# Dataset entries
____

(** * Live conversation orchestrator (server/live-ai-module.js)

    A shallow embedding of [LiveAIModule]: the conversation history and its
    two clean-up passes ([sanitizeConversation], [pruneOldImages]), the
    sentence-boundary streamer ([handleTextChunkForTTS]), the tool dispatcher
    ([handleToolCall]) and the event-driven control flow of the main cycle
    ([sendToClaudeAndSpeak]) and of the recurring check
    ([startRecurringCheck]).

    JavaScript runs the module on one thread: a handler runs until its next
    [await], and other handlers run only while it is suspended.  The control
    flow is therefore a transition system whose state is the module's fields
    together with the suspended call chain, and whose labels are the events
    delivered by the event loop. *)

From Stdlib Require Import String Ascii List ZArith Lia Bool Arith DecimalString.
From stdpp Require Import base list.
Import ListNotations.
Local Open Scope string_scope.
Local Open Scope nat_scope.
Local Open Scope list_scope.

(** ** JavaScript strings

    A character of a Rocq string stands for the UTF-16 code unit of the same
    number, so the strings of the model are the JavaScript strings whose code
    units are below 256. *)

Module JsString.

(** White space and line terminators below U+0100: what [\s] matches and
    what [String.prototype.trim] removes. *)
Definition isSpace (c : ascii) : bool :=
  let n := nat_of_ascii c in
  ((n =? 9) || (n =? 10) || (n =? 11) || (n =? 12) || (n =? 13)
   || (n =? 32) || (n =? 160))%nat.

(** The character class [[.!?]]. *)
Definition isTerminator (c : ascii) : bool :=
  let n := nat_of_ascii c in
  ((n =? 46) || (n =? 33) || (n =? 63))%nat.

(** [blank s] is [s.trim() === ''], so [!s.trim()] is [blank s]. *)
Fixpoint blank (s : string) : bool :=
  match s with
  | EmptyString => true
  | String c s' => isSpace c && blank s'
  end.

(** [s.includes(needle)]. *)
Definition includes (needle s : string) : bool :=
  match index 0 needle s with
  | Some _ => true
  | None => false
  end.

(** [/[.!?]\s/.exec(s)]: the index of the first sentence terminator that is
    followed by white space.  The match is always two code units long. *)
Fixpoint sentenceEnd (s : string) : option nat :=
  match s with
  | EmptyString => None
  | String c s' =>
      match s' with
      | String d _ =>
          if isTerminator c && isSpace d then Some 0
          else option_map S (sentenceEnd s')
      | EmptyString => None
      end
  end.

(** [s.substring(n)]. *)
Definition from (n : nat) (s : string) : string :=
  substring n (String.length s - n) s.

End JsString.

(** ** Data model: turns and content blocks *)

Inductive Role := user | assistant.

____

# REQUIRED WORK
Using the data above, repeat exactly the lines that begin at the line with "String d _ =>" and end at the line with "End JsString.", both ends included.

# EXERCISE SOLUTION
      | String d _ =>
          if isTerminator c && isSpace d then Some 0
          else option_map S (sentenceEnd s')
      | EmptyString => None
      end
  end.

(** [s.substring(n)]. *)
Definition from (n : nat) (s : string) : string :=
  substring n (String.length s - n) s.

End JsString.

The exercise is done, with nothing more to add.